Читаем Windows® Internals, Sixth Edition, Part 2 полностью

An application creates and accesses files just as it does other Windows objects: by means of object handles. By the time an I/O request reaches NTFS, the Windows object manager and security system have already verified that the calling process has the authority to access the file object in the way it is attempting to. The security system has compared the caller’s access token to the entries in the access control list for the file object. (See Chapter 6 in Part 1 for more information about access control lists.) The I/O manager has also transformed the file handle into a pointer to a file object. NTFS uses the information in the file object to access the file on disk.

Figure 12-25 shows the data structures that link a file handle to the file system’s on-disk structure.

Figure 12-25. NTFS data structures

NTFS follows several pointers to get from the file object to the location of the file on disk. As Figure 12-25 shows, a file object, which represents a single call to the open-file system service, points to a stream control block (SCB) for the file attribute that the caller is trying to read or write. In Figure 12-25, a process has opened both the unnamed data attribute and a named stream (alternate data attribute) for the file. The SCBs represent individual file attributes and contain information about how to find specific attributes within a file. All the SCBs for a file point to a common data structure called a file control block (FCB). The FCB contains a pointer (actually, an index into the MFT, as explained in the section File Record Numbers later in this chapter) to the file’s record in the disk-based master file table (MFT), which is described in detail in the following section.

NTFS On-Disk Structure

This section describes the on-disk structure of an NTFS volume, including how disk space is divided and organized into clusters, how files are organized into directories, how the actual file data and attribute information is stored on disk, and finally, how NTFS data compression works.

Volumes

The structure of NTFS begins with a volume. A volume corresponds to a logical partition on a disk, and it is created when you format a disk or part of a disk for NTFS. You can also create a RAID volume that spans multiple disks by using the Windows Disk Management MMC snap-in or the diskpart (%SystemRoot%\System32\Diskpart.exe) command available from the Windows command prompt.
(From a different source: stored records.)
Lemma hides_register_database launch meta username : part_hides c eq (register_database px rq user asset launch meta username).
Proof. unfold register_database. part_steps. Qed.
Lemma hides_launch_database launch : part_hides c eq (launch_database c px rq user asset action launch).
Proof.
  unfold launch_database, record_usage. part_steps.
  apply part_eq_and_then; [apply hides_register_database|intros [h p]; by apply part_go_on].
Qed.
Lemma hides_launch_linux launch : part_hides c eq (launch_linux c asset action launch).
Proof. unfold launch_linux. part_steps. Qed.
Lemma hides_launch_sftp launch : part_hides c eq (launch_sftp asset launch).
Proof. unfold launch_sftp. part_steps. Qed.
Lemma hides_launch_redis launch : part_hides c eq (launch_redis c px rq user asset action launch).
Proof. unfold launch_redis, record_usage. part_steps. Qed.
Lemma hides_finish launch : part_hides c eq (finish_launch c cfg px rq user asset action launch).
Proof.
  pose proof hides_launch_database. pose proof hides_launch_linux. pose proof hides_launch_sftp. pose proof hides_launch_redis.
  unfold finish_launch, prepare. apply part_eq_and_then; [|intros l]; part_steps; auto.
Qed.
End Request.

Lemma hides_admit rq : part_hides c eq (admission rq).
Proof.
  unfold admission. part_steps. apply part_eq_and_then; [apply part_attempt, hides_GetByID|intros asset].
  apply part_eq_and_then; [destruct (protocolForLaunch _ _) as [|[]]; by apply hides_ret|intros protocol].
  apply part_eq_and_then; [apply part_or_500, hides_CanUserPerform|intros b]. part_steps.
Qed.

(** C12. The answer to a launch does not depend on the secrets: on two sites that
    differ in the sealed credentials only, and whose vaults hold the same user
    names under the same pairs, every request has the same answer — a connector
    token, a password for the client, everything — and leaves the same
    sessions, events, audit trail and registrations with the proxies. *)
Theorem launch_hides_secrets cfg px rq s1 s2 :
  indistinguishable c s1 s2 →
  (Launch c cfg px rq s1).1 = (Launch c cfg px rq s2).1 ∧
  indistinguishable c (Launch c cfg px rq s1).2 (Launch c cfg px rq s2).2.
Proof.
  intros Hs. assert (Hh : hides c eq (Launch c cfg px rq)); [|destruct (Hh s1 s2 Hs) as [Ho Hs'];
    split; [by destruct (Launch c cfg px rq s1).1, (Launch c cfg px rq s2).1; cbn in Ho; try done; f_equal|done]].
  apply hides_handler. apply part_eq_and_then; [apply hides_admit|intros [[[[user asset] assetID] action] protocol]].
  apply part_eq_and_then; [apply part_or_500, hides_in_sessions|intros launch]. apply hides_finish.
Qed.
End Facts.

(** * Witness: the database of the demonstration with another secret. *)

#[local] Existing Instance demo_pg.
#[local] Existing Instance demo_pg_text.
#[local] Existing Instance ascii_tables.

Definition with_secret (secret : bytes) : site :=
  Site (with_credentials launch_demo_tables {[(§"d1", §"db_password") := launch_credential §"d1" §"db_password" §"sa" secret]})
    ∅ [] [] 0 [] [].
Lemma demo_indistinguishable secret1 secret2 : gcm_fits secret1 = true → gcm_fits secret2 = true →
  indistinguishable demo_cipher (with_secret secret1) (with_secret secret2).
Proof.
  intros Hf1 Hf2. constructor; try reflexivity.
  assert (Hrep : ∀ secret, gcm_fits secret = true →
    represents demo_cipher (si_tables (with_secret secret)) {[(§"d1", §"db_password") := (§"sa", secret)]}).
  { intros secret Hf k. unfold with_secret. cbn [si_tables].
    destruct (decide (k = (§"d1", §"db_password"))) as [->|Hk].
    - rewrite lookup_singleton_eq. cbn. rewrite lookup_singleton_eq. by repeat split.
    - rewrite lookup_singleton_ne by done. cbn. by rewrite lookup_singleton_ne. }
  exists {[(§"d1", §"db_password") := (§"sa", secret1)]}, {[(§"d1", §"db_password") := (§"sa", secret2)]}.
  split; [by apply Hrep|]. split; [by apply Hrep|]. intros k. by rewrite <- !lookup_fmap, !map_fmap_singleton.
Qed.
Lemma launch_hides_secrets_witness :
  let run secret := Launch demo_cipher launch_demo_config launch_demo_proxies (launch_demo_request launch_demo_dbeaver)
                      (with_secret secret) in
  answered (run §"s3cret").1 = Some (200, §"n1", §"accessd") ∧ (run §"s3cret").1 = (run §"another secret").1.
Proof.
  cbv zeta. split; [by vm_compute|].
  refine (proj1 (launch_hides_secrets demo_cipher _ launch_demo_config launch_demo_proxies
    (launch_demo_request launch_demo_dbeaver) (with_secret _) (with_secret _) _)); [by vm_compute|].
  apply demo_indistinguishable; by vm_compute.
Defined.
A disk can have one volume or several. NTFS handles each volume independently of the others. Three sample disk configurations for a 150-GB hard disk are illustrated in Figure 12-26.

Figure 12-26. Sample disk configurations

A volume consists of a series of files plus any additional unallocated space remaining on the disk partition. In the FAT file system, a volume also contains areas specially formatted for use by the file system. An NTFS volume, however, stores all file system data, such as bitmaps and directories, and even the system bootstrap, as ordinary files.

Note

The on-disk format of NTFS volumes on Windows 7 and Windows Server 2008 R2 is version 3.1, the same as it has been since Windows XP and Windows Server 2003. The version number of a volume is stored in its $Volume metadata file.

Clusters

The cluster size on an NTFS volume, or the cluster factor, is established when a user formats the volume with either the format command or the Disk Management MMC snap-in. The default cluster factor varies with the size of the volume, but it is an integral number of physical sectors, always a power of 2 (1 sector, 2 sectors, 4 sectors, 8 sectors, and so on). The cluster factor is expressed as the number of bytes in the cluster, such as 512 bytes, 1 KB, 2 KB, and so on.

Internally, NTFS refers only to clusters. (However, NTFS forms low-level volume I/O operations such that clusters are sector-aligned and have a length that is a multiple of the sector size.) NTFS uses the cluster as its unit of allocation to maintain its independence from physical sector sizes. This independence allows NTFS to efficiently support very large disks by using a larger cluster factor or to support newer disks that have a sector size other than 512 bytes. (See Chapter 9 for more information on disks with sectors larger than 512 bytes.) On a larger volume, use of a larger cluster factor can reduce fragmentation and speed allocation, at the cost of wasted disk space. (If the cluster size is 4,096, and a file is only 1,024 bytes, then 3,072 bytes are wasted. See Chapter 9 for more information on default cluster sizes.) Both the format command available from the command prompt and the Format menu option under the All Tasks option on the Action menu in the Disk Management MMC snap-in choose a default cluster factor based on the volume size, but you can override this size.